Ethereum's Carbon Footprint Is Equivalent To Singapore, Research Found

Whatever is put on the internet, will leave carbon footprint.

This is because the internet is essentially servers located all around the globe, storing and delivering data so online services can run. These servers are resource hungry, and many still use fossil fuels to operate.

Ethereum is a popular decentralized and open-source blockchain.

Coming second only behind Bitcoin, many worries about its energy consumption. And with its adoption continues to rise, partly due to the popularity of non-fungible tokens (NFTs), Ethereum's energy consumption is still climbing.

This time, a research from Ethereum Energy Consumption Index said that Ethereum's carbon footprint is 53.55 Mt CO2 per year, which is comparable to Singapore's.

Ethereum Energy Consumption Index.

According its research, Ethereum uses 112.74 TWh electrical energy to run per year, which is comparable to Netherland.

As for every single Ethereum transaction, it uses 265.36 kWh of electrical energy, or an equivalent of the power consumption of an average U.S. household over 8.97 days.

For its carbon footprint, a single Ethereum transaction uses 126.04 kgCO2, or an equivalent of 279,348 VISA transactions or 21,007 hours of watching YouTube.

The Ethereum Energy Consumption Index which has been compiled by Digiconomist, has been designed with the same purpose, methods and assumptions as the Bitcoin Energy Consumption Index.

The reasons why Ethereum is so power hungry, is because transactions that happen on the Ethereum blockchain must be validated by miners.

It's these miners that work together to process every single transaction into ordered blocks, so they can be put inside the Ethereum blockchain.

The ability for any miner to add new blocks only works if there is a cost associated with mining and unpredictability about which specific node submits the next block.
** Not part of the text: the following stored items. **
(* ===== verification/Pipeline.v ===== *)
(** The proxy attempts of one request: the retry loop of [handle_request]
    ([openrusty-server/src/pipeline/mod.rs]).

    What an attempt meets is data: the clock readings taken around it, the
    outcome of the network exchange, whether the route timer fired first, and
    whatever the rest of the gateway did to the shared health registry and
    round-robin state while the attempt was in flight. *)

From S2P Require Import Prelude Text Net Phase Config Balancer Context Upstream Health Forward.
From S2P Require Import HostState Abi Linker Session Router Peer Shortcut BodyFilter.
From Stdlib Require Import ZArith Lia.
From stdpp Require Import options.
Local Open Scope Z_scope.

Record UpResponse := {
  ur_status : Z;
  ur_headers : list (bytes * option bytes);   (* value when it is visible text *)
}.

(** One proxy attempt's environment. *)
Record Attempt := {
  at_pin : Z;
  at_pick : Z;
  at_record : Z;
  at_elapsed : bool;
  at_result : result ForwardError UpResponse;
  at_others : HealthRegistry → HealthRegistry;
  at_others_swrr : list Z → list Z;
}.

Definition RESULT_SUCCESS : bytes := bs "success".
Definition RESULT_CONNECT_FAIL : bytes := bs "connect_fail".
Definition RESULT_TIMEOUT : bytes := bs "timeout".
Definition RESULT_NO_PEER : bytes := bs "no_peer".

Definition may_retry_timeout (retry_on_timeout : bool) (attempt attempts : Z) : bool :=
  retry_on_timeout && (wrap 32 (attempt + 1) <? attempts).

Definition route_timeout (timeout_ms : Z) : option Z :=
  if 0 <? timeout_ms then Some timeout_ms else None.

Section pipeline.
Context `{GuestMemory M} `{!Guest M}.
Lemma bind_owned_spec method path module owned t :
  table_ok t →
  match bind_owned method path module owned t with
  | Ok t' => valid_module_name module = true ∧ ∃ k s, bind_key method path = Some (k, s) ∧
      table_ok t' ∧ bound t' = <[k := (s, module)]> (bound t) ∧
      (∀ x, x ∈ dt_config_keys t' ↔ x ∈ dt_config_keys t ∨ (owned = true ∧ x = k)) ∧
      t' = put s k module owned t
  | Err TableFull => valid_module_name module = true ∧ ∃ k s, bind_key method path = Some (k, s) ∧
      bound t !! k = None ∧ MAX_BINDINGS <= Z.of_nat (size (bound t))
  | Err (BadModule _) => valid_module_name module = false
  | Err (BadMethod _) | Err (BadPath _) => bind_key method path = None
  | Err Contention => False
  end.
Proof.
  intros Hok. pose proof Hok as [Hu Hd _ _ _ _]. unfold bind_owned, bind_key.
  destruct (normalize_method method) as [m|]; simpl; [|done].
  destruct (normalize_route_path path) as [p|]; simpl; [|done].
  destruct (valid_module_name module); simpl; [|done].
  set (k := base_key m p). pose proof (replacing_iff t k) as Hr.
  destruct (_ && _) eqn:Efull.
  - apply andb_true_iff in Efull as [E1 E2]. reflect_bool. split; [done|].
    eexists _, _. split; [done|]. fold k. rewrite <-(len_bound t Hu Hd). split; [|done].
    destruct (bound t !! k); [|done]. exfalso.
    destruct Hr as [_ Hr]. rewrite orb_true_iff in Hr. destruct Hr; [by eexists|congruence..].
  - split; [done|]. eexists k, _. split; [done|].
    assert (is_Some (bound t !! k) ∨ Z.of_nat (len t) < MAX_BINDINGS) as Hroom.
    { apply andb_false_iff in Efull as [E|E]; reflect_bool; [left; by apply Hr|by right]. }
    split_and!; [by apply put_ok|by apply put_bound| |done].
    intros x. destruct owned; simpl; [|naive_solver].
    rewrite elem_of_app, list_elem_of_filter, list_elem_of_singleton.
    destruct (decide (x = k)); naive_solver.
Qed.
These conditions are met by imposing proof-of-work (PoW).

Ethereum itself on its web page said that its energy expenditure with proof-of-work is "too high and unsustainable."

Ethereum has plans to change its proof-of-work algorithm to an energy efficient proof-of-stake (PoS) algorithm.

[block:block=87]
Ethereum founder.
Vitalik Buterin, the original author of Ethereum.
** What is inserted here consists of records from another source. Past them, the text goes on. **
(** [sleep(backoff); backoff = grow_backoff(backoff)], then [phase]. *)
Definition back_off (now : Z) (s : Loop) : Loop := {|
  lp_phase := Listing; lp_wake := now + lp_backoff s; lp_backoff := grow_backoff (lp_backoff s);
  lp_stats := lp_stats s; lp_snap := lp_snap s; lp_restart_rv := lp_restart_rv s;
  lp_dirty := lp_dirty s; lp_deadline := lp_deadline s; lp_resync_at := lp_resync_at s;
  lp_buf := lp_buf s; lp_handed := lp_handed s;
|}.

(** A stream that must be replaced: count, sleep, list again. *)
Definition reconnect (now : Z) (s : Loop) : Loop :=
  let st := lp_stats s in
  back_off now {|
    lp_phase := lp_phase s; lp_wake := lp_wake s; lp_backoff := lp_backoff s;
    lp_stats := {|
      ws_generation := ws_generation st; ws_lists := ws_lists st;
      ws_reconnects := wrap 64 (ws_reconnects st + 1);
      ws_last_success := ws_last_success st; ws_last_rv := ws_last_rv st |};
    lp_snap := lp_snap s; lp_restart_rv := lp_restart_rv s; lp_dirty := lp_dirty s;
    lp_deadline := lp_deadline s; lp_resync_at := lp_resync_at s; lp_buf := lp_buf s;
    lp_handed := lp_handed s;
  |}.

(** A successful LIST. *)
Definition on_listed (now : Z) (items : list T) (rv : bytes) (s : Loop) : Loop :=
  let st := lp_stats s in
  let snap := replace_from_list items rv in
  {| lp_phase := Opening; lp_wake := lp_wake s; lp_backoff := BACKOFF_BASE;
     lp_stats := {|
       ws_generation := ws_generation st; ws_lists := wrap 64 (ws_lists st + 1);
       ws_reconnects := ws_reconnects st; ws_last_success := Some now;
       ws_last_rv := sn_resource_version snap |};
     lp_snap := snap;
     lp_restart_rv := None;
     lp_dirty := match lp_restart_rv s with
                 | None => true
                 | Some rv => negb (bool_decide (sn_resource_version snap = rv))
                 end;
     lp_deadline := Some (now + wo_debounce opts);
     lp_resync_at := Z.add now <$> wo_resync opts;
     lp_buf := [];
     lp_handed := lp_handed s |}.

Definition set_phase (p : WatchPhase) (s : Loop) : Loop := {|
  lp_phase := p; lp_wake := lp_wake s; lp_backoff := lp_backoff s; lp_stats := lp_stats s;
  lp_snap := lp_snap s; lp_restart_rv := lp_restart_rv s; lp_dirty := lp_dirty s;
  lp_deadline := lp_deadline s; lp_resync_at := lp_resync_at s; lp_buf := lp_buf s;
  lp_handed := lp_handed s;
|}.

Definition set_buf (buf : bytes) (s : Loop) : Loop := {|
  lp_phase := lp_phase s; lp_wake := lp_wake s; lp_backoff := lp_backoff s; lp_stats := lp_stats s;
  lp_snap := lp_snap s; lp_restart_rv := lp_restart_rv s; lp_dirty := lp_dirty s;
  lp_deadline := lp_deadline s; lp_resync_at := lp_resync_at s; lp_buf := buf;
  lp_handed := lp_handed s;
|}.

(** [apply_line]; [false]: the stream must be dropped. *)
Definition apply_line (now : Z) (line : bytes) (s : Loop) : bool * Loop :=
  match parse_line line with
  | None => (false, s)
  | Some event =>
      if bool_decide (we_type event = EventError) then (false, s)
      else
        let change := negb (bool_decide (we_type event = Bookmark)) in
        (true, {|
          lp_phase := lp_phase s; lp_wake := lp_wake s; lp_backoff := lp_backoff s;
          lp_stats := lp_stats s; lp_snap := apply_event (lp_snap s) event;
          lp_restart_rv := lp_restart_rv s;
          lp_dirty := change || lp_dirty s;
          lp_deadline :=
            if change then Some (default (now + wo_debounce opts) (lp_deadline s)) else lp_deadline s;
          lp_resync_at := lp_resync_at s; lp_buf := lp_buf s; lp_handed := lp_handed s |})
  end.

Fixpoint apply_lines (now : Z) (lines : list bytes) (s : Loop) : bool * Loop :=
  match lines with
  | [] => (true, s)
  | line :: lines =>
      let '(ok, s) := apply_line now line s in
      if ok then apply_lines now lines s else (false, s)
  end.

Definition on_data (now : Z) (chunk : bytes) (s : Loop) : Loop :=
  match take_lines (lp_buf s ++ chunk) with
  | Err _ => reconnect now s
  | Ok (lines, rest) =>
      let '(ok, s) := apply_lines now lines (set_buf rest s) in
      if ok then s else reconnect now s
  end.

(** The debounce window closes. *)
Definition on_debounce (s : Loop) : Loop :=
  let st := lp_stats s in
  let stats := if lp_dirty s then {|
      ws_generation := wrap 64 (ws_generation st + 1); ws_lists := ws_lists st;
      ws_reconnects := ws_reconnects st; ws_last_success := ws_last_success st;
      ws_last_rv := sn_resource_version (lp_snap s) |} else st in
  {| lp_phase := lp_phase s; lp_wake := lp_wake s; lp_backoff := lp_backoff s;
     lp_stats := stats; lp_snap := lp_snap s; lp_restart_rv := lp_restart_rv s;
     lp_dirty := false; lp_deadline := None; lp_resync_at := lp_resync_at s;
     lp_buf := lp_buf s;
     lp_handed := lp_handed s ++ (if lp_dirty s then [(lp_snap s, stats)] else []) |}.

Definition on_resync (s : Loop) : Loop := {|
  lp_phase := Listing; lp_wake := lp_wake s; lp_backoff := lp_backoff s; lp_stats := lp_stats s;
  lp_snap := lp_snap s; lp_restart_rv := Some (sn_resource_version (lp_snap s));
  lp_dirty := lp_dirty s; lp_deadline := lp_deadline s; lp_resync_at := lp_resync_at s;
  lp_buf := lp_buf s; lp_handed := lp_handed s;
|}.

Definition due (now : Z) (t : option Z) : bool :=
  match t with Some t => t <=? now | None => false end.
When Ethereum released its proof-of-work, it was its first consensus algorithm that managed to prove itself. The more efficient proof-of-stake suggests that coin owners should be the ones who create the blocks rather than the miners.

This way, the process of validating transactions won't require power hungry machines that produce as many hashes per second as possible.
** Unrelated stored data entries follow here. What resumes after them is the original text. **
(* ===== verification/Runtime.v ===== *)
(** The gateway's shared state and its reloads
    ([openrusty-server/src/state.rs], [reload.rs], the task side of
    [active_probe.rs], the material of [openrusty-proxy/src/tls/mod.rs]).

    Everything a reload awaits lets other tasks run; what they do to the state
    meanwhile is an arbitrary function. *)

From S2P Require Import Prelude Text Net Swap Config Upstream Health Client HostState Registry Peer DynRoutes.
From Stdlib Require Import ZArith Lia.
From stdpp Require Import options.
Local Open Scope Z_scope.

(** * Outbound TLS material *)

Inductive TlsError :=
| CannotRead (path : bytes)
| UnparsablePem (path : bytes)
| NoCertificates (path : bytes)
| RejectedCa (path : bytes)
| UnsupportedKey (path : bytes)
| NeedsTrustAnchor
| HalfClientPair.

(** Files and rustls: reading a file, the certificates of a PEM bundle, whether
    a certificate is accepted as a root, the key of a PEM, whether it can sign,
    and whether a server name parses. *)
Record TlsIo := {
  ti_cert : Type;
  ti_read : bytes → option bytes;
  ti_certs : bytes → option (list ti_cert);
  ti_root_ok : ti_cert → bool;
  ti_key : bytes → option bytes;
  ti_key_ok : bytes → bool;
  ti_name_ok : bytes → bool;
}.

Section tls_material.
Context (tio : TlsIo).

Definition read_certs (path : bytes) : result TlsError (list (ti_cert tio)) :=
  pem ← ok_or (ti_read tio path) (CannotRead path);
  certs ← ok_or (ti_certs tio pem) (UnparsablePem path);
  guard_err (bool_decide (length certs = 0%nat)) (NoCertificates path);;
  Ok certs.

(** [tls::build]: the server name is passed on as it is written. *)
Definition build_tls (cfg : UpstreamTlsConfig) : result TlsError UpstreamTls :=
  match ut_ca_cert cfg, ut_insecure_skip_verify cfg with
  | Some path, _ =>
      certs ← read_certs path;
      guard_err (negb (forallb (ti_root_ok tio) certs)) (RejectedCa path)
  | None, true => Ok ()
  | None, false => Err NeedsTrustAnchor
  end;;
  match ut_client_cert cfg, ut_client_key cfg with
  | Some cert_path, Some key_path =>
      certs ← read_certs cert_path;
      key_pem ← ok_or (ti_read tio key_path) (CannotRead key_path);
      key ← ok_or (ti_key tio key_pem) (UnparsablePem key_path);
      guard_err (negb (ti_key_ok tio key)) (UnsupportedKey key_path)
  | None, None => Ok ()
  | _, _ => Err HalfClientPair
  end;;
  Ok {| tls_server_name := ut_server_name cfg; tls_key := tls_key_from_config cfg |}.

(** What it gives, and what validation already excludes. *)
Lemma build_tls_ok cfg t :
  build_tls cfg = Ok t →
  tls_server_name t = ut_server_name cfg ∧ tls_key t = tls_key_from_config cfg ∧
  (is_Some (ut_ca_cert cfg) ∨ ut_insecure_skip_verify cfg = true).
Proof.
  unfold build_tls. intros (u & Ha & Hb)%bind_ok. apply bind_ok in Hb as (v & _ & Hb).
  injection Hb as <-. split_and!; [done|done|].
  destruct (ut_ca_cert cfg); [by left|]. destruct (ut_insecure_skip_verify cfg); [by right|done].
Qed.

End tls_material.

(** [DynamicConfig: PartialEq]. *)
#[global] Instance dynamic_route_eq_dec : EqDecision DynamicRoute.
Proof. solve_decision. Defined.

#[global] Instance dynamic_config_eq_dec : EqDecision DynamicConfig.
Proof. solve_decision. Defined.

(** * The runtime snapshot *)

Record RuntimeSnapshot := {
  rs_generation : Z;
  rs_routes : list RouteConfig;
  rs_upstreams : gmap bytes UpstreamRt;
}.

Definition empty_runtime : RuntimeSnapshot :=
  {| rs_generation := 0; rs_routes := []; rs_upstreams := ∅ |}.

(** [UpstreamRt] of a fresh snapshot: all accounting at zero. *)
Definition upstream_rt (up : Upstream) : UpstreamRt :=
  {| ur_up := up; ur_swrr := replicate (length (up_peers up)) 0 |}.

(** The smallest interval of the upstreams with active health checking. *)
Definition min_interval (acc : option Z) (up : UpstreamRt) : option Z :=
  match hc_active (up_health (ur_up up)) with
  | None => acc
  | Some a => Some (match acc with Some m => Z.min m (ah_interval_ms a) | None => ah_interval_ms a end)
  end.

Definition probe_interval (rt : RuntimeSnapshot) : option Z :=
  foldl min_interval None (map snd (map_to_list (rs_upstreams rt))).

Section state.
Context {Module_ : Type}.
Context (tio : TlsIo).
Context (lookup_host : bytes → option (list SocketAddr)).

Record AppState := {
  app_plugins : ArcSwap (@PluginSnapshot Module_);
  app_states : States;
  app_health : HealthRegistry;
  app_pool : ClientPool;
  app_runtime : ArcSwap RuntimeSnapshot;
  app_admin_token : option bytes;
  app_static_config : Config;
  app_dynamic : ArcSwap (option DynamicConfig);   (* the section the registry was built from *)
  app_dynamic_routes : ArcSwap DynamicRoutes;
  app_probe : option Z;                           (* interval of the running probe task *)
  app_gate : bool;                                (* the reload gate is taken *)
}.

(** ** [apply_runtime] *)

(** [build_tls_plans]: by upstream name; the first failure aborts. *)
Fixpoint tls_plans (ups : list UpstreamConfig) (plans : gmap bytes UpstreamTls)
    : result (bytes * TlsError) (gmap bytes UpstreamTls) :=
  match ups with
  | [] => Ok plans
  | uc :: ups =>
      match uc_tls uc with
      | None => tls_plans ups plans
      | Some tc =>
          match build_tls tio tc with
          | Ok tls => tls_plans ups (<[uc_name uc := tls]> plans)
          | Err e => Err (uc_name uc, e)
          end
      end
  end.

Definition build_tls_plans (cfg : Config) : result (bytes * TlsError) (gmap bytes UpstreamTls) :=
  tls_plans (cf_upstreams cfg) ∅.

(** The loop over the configured upstreams. *)
Fixpoint apply_upstreams (plans : gmap bytes UpstreamTls) (ucs : list UpstreamConfig)
    (h : HealthRegistry) (pool : ClientPool) (keys : list PoolKey) (ups : gmap bytes UpstreamRt)
    : exec (HealthRegistry * ClientPool * list PoolKey * gmap bytes UpstreamRt) :=
  match ucs with
  | [] => Ret (h, pool, keys, ups)
  | uc :: ucs =>
      let up := from_config uc (plans !! uc_name uc) in
      let h := register (up_name up) (pe_addr <$> up_peers up) h in
      pool ← prewarm_peers (ti_name_ok tio) up (up_peers up) pool;
      apply_upstreams plans ucs h pool (keys ++ (pool_key up <$> up_peers up))
        (<[up_name up := upstream_rt up]> ups)
  end.

Definition set_runtime (h : HealthRegistry) (pool : ClientPool) (rt : RuntimeSnapshot)
    (s : AppState) : AppState := {|
  app_plugins := app_plugins s; app_states := app_states s;
  app_health := h; app_pool := pool; app_runtime := store (app_runtime s) rt;
  app_admin_token := app_admin_token s; app_static_config := app_static_config s;
  app_dynamic := app_dynamic s; app_dynamic_routes := app_dynamic_routes s;
  app_probe := app_probe s; app_gate := app_gate s;
|}.

Definition apply_runtime (cfg : Config) (generation : Z) (plans : gmap bytes UpstreamTls)
    (s : AppState) : exec AppState :=
  '(h, pool, keys, ups) ←
    apply_upstreams plans (cf_upstreams cfg) (app_health s) (app_pool s) [] ∅;
  Ret (set_runtime h (evict_except keys pool)
         {| rs_generation := generation; rs_routes := cf_routes cfg; rs_upstreams := ups |} s).

(** ** The other planes a reload refreshes *)

Definition apply_dynamic (cfg : Config) (s : AppState) : AppState :=
  let changed := match as_value (app_dynamic s), cf_dynamic cfg with
                 | Some prev, Some next => negb (bool_decide (prev = next))
                 | None, None => false
                 | _, _ => true
                 end in
  if changed then {|
    app_plugins := app_plugins s; app_states := app_states s; app_health := app_health s;
    app_pool := app_pool s; app_runtime := app_runtime s; app_admin_token := app_admin_token s;
    app_static_config := app_static_config s;
    app_dynamic := store (app_dynamic s) (cf_dynamic cfg);
    app_dynamic_routes := app_dynamic_routes s; app_probe := app_probe s; app_gate := app_gate s |}
  else s.

Definition apply_routes (cfg : Config) (s : AppState) : AppState := {|
  app_plugins := app_plugins s; app_states := app_states s; app_health := app_health s;
  app_pool := app_pool s; app_runtime := app_runtime s; app_admin_token := app_admin_token s;
  app_static_config := app_static_config s; app_dynamic := app_dynamic s;
  app_dynamic_routes := apply_live [] (cf_dynamic cfg) (app_dynamic_routes s);
  app_probe := app_probe s; app_gate := app_gate s;
|}.

(** [active_probe::spawn]: the old task is always cancelled. *)
Definition spawn_probe (s : AppState) : AppState := {|
  app_plugins := app_plugins s; app_states := app_states s; app_health := app_health s;
  app_pool := app_pool s; app_runtime := app_runtime s; app_admin_token := app_admin_token s;
  app_static_config := app_static_config s; app_dynamic := app_dynamic s;
  app_dynamic_routes := app_dynamic_routes s;
  app_probe := probe_interval (as_value (app_runtime s)); app_gate := app_gate s;
|}.

Definition set_plugins (w : States) (c : ArcSwap (@PluginSnapshot Module_)) (s : AppState)
    : AppState := {|
  app_plugins := c; app_states := w; app_health := app_health s;
  app_pool := app_pool s; app_runtime := app_runtime s; app_admin_token := app_admin_token s;
  app_static_config := app_static_config s; app_dynamic := app_dynamic s;
  app_dynamic_routes := app_dynamic_routes s; app_probe := app_probe s; app_gate := app_gate s;
|}.

Definition set_token (t : option bytes) (s : AppState) : AppState := {|
  app_plugins := app_plugins s; app_states := app_states s; app_health := app_health s;
  app_pool := app_pool s; app_runtime := app_runtime s; app_admin_token := t;
  app_static_config := app_static_config s; app_dynamic := app_dynamic s;
  app_dynamic_routes := app_dynamic_routes s; app_probe := app_probe s; app_gate := app_gate s;
|}.

Definition set_gate (b : bool) (s : AppState) : AppState := {|
  app_plugins := app_plugins s; app_states := app_states s; app_health := app_health s;
  app_pool := app_pool s; app_runtime := app_runtime s; app_admin_token := app_admin_token s;
  app_static_config := app_static_config s; app_dynamic := app_dynamic s;
  app_dynamic_routes := app_dynamic_routes s; app_probe := app_probe s; app_gate := b;
|}.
"Under proof-of-stake, arbitrary puzzle-solving is unnecessary. Removing puzzle-solving drastically reduces the energy expenditure required to secure the network. Miners get replaced by validators who perform the same function except that instead of expending their assets up-front in the form of computational work," explained Ethereum.

It's this proof-of-stake that could make Ethereum more environmental friendly.

In fact, it's estimated that a switch to proof-of-stake could save 99.95% of the energy currently required to run a proof-of-work based system.

The thing is, according to Ethereum's website, developing a proof-of-stake system that adheres to Ethereum's core principles of security and decentralization is not trivial.

It has required a lot of research and breakthroughs in cryptography, cryptoeconomics, and mechanism design to get to a point where the transition is possible.